[Collected data]
──────

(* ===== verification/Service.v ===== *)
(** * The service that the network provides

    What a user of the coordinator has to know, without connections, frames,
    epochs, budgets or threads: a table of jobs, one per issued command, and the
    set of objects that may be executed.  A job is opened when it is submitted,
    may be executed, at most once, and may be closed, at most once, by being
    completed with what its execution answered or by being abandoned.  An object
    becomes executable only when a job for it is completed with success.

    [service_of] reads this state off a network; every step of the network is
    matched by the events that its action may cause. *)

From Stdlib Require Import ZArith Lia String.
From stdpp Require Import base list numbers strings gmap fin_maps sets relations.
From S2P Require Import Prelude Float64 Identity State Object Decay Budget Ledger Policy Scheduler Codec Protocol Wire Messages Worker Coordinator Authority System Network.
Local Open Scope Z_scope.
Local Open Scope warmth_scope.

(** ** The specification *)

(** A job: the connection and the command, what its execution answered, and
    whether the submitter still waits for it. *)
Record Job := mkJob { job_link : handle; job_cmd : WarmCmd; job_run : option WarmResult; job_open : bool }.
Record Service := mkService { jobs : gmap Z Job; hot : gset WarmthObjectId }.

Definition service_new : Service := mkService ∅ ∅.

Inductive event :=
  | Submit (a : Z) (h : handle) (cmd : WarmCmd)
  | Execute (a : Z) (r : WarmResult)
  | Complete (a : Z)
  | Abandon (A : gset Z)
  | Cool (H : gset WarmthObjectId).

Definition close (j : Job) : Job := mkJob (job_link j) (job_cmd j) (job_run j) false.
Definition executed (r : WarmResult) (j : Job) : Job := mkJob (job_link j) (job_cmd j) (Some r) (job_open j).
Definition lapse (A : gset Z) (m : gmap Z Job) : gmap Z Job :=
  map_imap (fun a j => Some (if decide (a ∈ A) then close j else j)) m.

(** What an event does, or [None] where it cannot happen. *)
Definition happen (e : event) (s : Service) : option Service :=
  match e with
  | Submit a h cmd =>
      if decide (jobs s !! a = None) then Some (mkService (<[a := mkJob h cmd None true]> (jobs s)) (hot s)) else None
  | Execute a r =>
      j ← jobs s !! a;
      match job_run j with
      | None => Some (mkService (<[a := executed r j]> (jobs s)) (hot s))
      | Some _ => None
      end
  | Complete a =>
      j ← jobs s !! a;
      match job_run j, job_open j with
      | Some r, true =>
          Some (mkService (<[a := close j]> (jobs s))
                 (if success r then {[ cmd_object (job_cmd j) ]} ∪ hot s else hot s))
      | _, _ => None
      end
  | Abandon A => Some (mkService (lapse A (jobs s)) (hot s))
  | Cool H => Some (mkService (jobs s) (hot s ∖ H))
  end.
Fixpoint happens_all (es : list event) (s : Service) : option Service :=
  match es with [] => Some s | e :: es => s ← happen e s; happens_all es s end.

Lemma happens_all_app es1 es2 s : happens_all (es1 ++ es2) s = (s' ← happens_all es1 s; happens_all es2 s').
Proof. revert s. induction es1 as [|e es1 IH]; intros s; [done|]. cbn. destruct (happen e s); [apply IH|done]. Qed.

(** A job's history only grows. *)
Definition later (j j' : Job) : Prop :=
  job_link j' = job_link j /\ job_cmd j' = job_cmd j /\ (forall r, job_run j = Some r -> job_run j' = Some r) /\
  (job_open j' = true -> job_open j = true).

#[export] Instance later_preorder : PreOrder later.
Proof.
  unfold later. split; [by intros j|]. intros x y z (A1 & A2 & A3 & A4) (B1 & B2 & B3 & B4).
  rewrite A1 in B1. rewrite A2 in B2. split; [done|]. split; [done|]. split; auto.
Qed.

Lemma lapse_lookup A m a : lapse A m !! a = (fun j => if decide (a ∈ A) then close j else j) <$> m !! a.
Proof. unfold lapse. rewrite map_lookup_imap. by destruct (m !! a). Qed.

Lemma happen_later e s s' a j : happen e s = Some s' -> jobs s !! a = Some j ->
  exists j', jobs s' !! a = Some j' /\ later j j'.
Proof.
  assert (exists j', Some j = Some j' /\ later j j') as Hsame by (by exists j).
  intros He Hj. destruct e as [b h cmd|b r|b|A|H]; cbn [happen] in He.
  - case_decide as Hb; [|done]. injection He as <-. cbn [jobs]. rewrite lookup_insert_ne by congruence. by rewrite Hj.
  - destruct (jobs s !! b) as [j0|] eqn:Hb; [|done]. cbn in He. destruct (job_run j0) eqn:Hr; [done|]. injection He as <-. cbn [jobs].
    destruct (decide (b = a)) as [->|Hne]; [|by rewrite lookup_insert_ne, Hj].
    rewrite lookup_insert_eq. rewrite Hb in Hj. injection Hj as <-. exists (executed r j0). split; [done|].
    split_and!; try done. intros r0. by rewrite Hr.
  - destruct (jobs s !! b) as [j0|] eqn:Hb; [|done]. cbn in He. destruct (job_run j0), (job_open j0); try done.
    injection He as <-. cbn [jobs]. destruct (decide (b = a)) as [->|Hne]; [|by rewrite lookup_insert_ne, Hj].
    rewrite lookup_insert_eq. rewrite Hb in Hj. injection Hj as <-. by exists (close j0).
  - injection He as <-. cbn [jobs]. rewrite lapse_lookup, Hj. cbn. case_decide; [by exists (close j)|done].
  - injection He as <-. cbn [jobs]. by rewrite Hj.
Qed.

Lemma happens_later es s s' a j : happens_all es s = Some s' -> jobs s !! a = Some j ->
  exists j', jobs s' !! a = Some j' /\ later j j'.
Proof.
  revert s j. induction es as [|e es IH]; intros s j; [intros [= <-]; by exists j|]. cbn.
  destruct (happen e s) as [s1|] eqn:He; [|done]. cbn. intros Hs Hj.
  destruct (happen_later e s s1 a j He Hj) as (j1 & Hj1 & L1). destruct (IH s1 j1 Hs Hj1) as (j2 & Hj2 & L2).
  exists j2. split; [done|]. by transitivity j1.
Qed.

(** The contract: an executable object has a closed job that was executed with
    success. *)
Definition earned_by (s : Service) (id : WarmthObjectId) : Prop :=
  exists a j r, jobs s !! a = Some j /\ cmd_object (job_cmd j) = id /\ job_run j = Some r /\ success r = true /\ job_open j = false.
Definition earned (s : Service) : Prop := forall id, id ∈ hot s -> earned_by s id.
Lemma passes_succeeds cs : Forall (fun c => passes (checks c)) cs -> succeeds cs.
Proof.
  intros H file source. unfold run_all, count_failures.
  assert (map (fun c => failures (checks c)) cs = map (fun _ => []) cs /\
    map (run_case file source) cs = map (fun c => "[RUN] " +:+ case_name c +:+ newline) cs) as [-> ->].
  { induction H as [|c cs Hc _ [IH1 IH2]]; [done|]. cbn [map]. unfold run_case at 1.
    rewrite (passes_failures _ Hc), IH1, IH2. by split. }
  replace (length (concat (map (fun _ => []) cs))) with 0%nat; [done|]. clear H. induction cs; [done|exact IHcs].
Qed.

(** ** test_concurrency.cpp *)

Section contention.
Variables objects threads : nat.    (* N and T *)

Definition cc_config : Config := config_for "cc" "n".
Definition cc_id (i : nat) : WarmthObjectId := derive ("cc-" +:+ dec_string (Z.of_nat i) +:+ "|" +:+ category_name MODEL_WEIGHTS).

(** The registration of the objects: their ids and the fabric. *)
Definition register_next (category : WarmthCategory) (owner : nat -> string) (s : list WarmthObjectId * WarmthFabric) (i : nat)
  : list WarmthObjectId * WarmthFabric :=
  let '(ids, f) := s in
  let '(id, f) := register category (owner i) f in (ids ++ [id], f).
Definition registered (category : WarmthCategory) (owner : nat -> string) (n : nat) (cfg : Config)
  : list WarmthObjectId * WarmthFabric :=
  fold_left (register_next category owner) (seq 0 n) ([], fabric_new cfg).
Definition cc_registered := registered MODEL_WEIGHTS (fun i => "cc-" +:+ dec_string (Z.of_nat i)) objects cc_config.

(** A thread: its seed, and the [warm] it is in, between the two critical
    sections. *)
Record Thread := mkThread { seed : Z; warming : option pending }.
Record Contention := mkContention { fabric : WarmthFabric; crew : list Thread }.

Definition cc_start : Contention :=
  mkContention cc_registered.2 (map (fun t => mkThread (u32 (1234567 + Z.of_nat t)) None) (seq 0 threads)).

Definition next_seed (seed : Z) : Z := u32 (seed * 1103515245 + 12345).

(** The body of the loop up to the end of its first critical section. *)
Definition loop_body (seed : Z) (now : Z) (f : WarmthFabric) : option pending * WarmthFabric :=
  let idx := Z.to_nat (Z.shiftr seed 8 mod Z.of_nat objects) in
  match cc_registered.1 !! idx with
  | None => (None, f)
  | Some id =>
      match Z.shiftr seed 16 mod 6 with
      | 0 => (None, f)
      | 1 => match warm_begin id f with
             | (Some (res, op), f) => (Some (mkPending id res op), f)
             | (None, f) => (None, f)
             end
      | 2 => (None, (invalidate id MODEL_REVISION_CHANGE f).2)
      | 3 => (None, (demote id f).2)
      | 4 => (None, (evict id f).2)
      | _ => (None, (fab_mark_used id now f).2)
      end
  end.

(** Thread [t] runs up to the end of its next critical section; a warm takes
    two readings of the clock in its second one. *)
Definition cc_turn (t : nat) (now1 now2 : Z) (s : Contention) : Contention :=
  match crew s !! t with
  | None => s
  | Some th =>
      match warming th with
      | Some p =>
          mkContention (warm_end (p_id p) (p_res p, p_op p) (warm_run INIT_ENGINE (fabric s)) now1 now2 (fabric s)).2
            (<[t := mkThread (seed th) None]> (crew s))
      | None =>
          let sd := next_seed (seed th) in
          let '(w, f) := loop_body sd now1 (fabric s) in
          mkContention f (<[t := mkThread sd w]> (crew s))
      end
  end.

──────

» **TASK INSTRUCTIONS**
One stretch of the lines above is wanted, from the line that contains "Definition cc_id (i" through the line that contains "Definition cc_start : Contention". Output it exactly.

» **YOUR RESPONSE**
Definition cc_id (i : nat) : WarmthObjectId := derive ("cc-" +:+ dec_string (Z.of_nat i) +:+ "|" +:+ category_name MODEL_WEIGHTS).

(** The registration of the objects: their ids and the fabric. *)
Definition register_next (category : WarmthCategory) (owner : nat -> string) (s : list WarmthObjectId * WarmthFabric) (i : nat)
  : list WarmthObjectId * WarmthFabric :=
  let '(ids, f) := s in
  let '(id, f) := register category (owner i) f in (ids ++ [id], f).
Definition registered (category : WarmthCategory) (owner : nat -> string) (n : nat) (cfg : Config)
  : list WarmthObjectId * WarmthFabric :=
  fold_left (register_next category owner) (seq 0 n) ([], fabric_new cfg).
Definition cc_registered := registered MODEL_WEIGHTS (fun i => "cc-" +:+ dec_string (Z.of_nat i)) objects cc_config.

(** A thread: its seed, and the [warm] it is in, between the two critical
    sections. *)
Record Thread := mkThread { seed : Z; warming : option pending }.
Record Contention := mkContention { fabric : WarmthFabric; crew : list Thread }.

Definition cc_start : Contention :=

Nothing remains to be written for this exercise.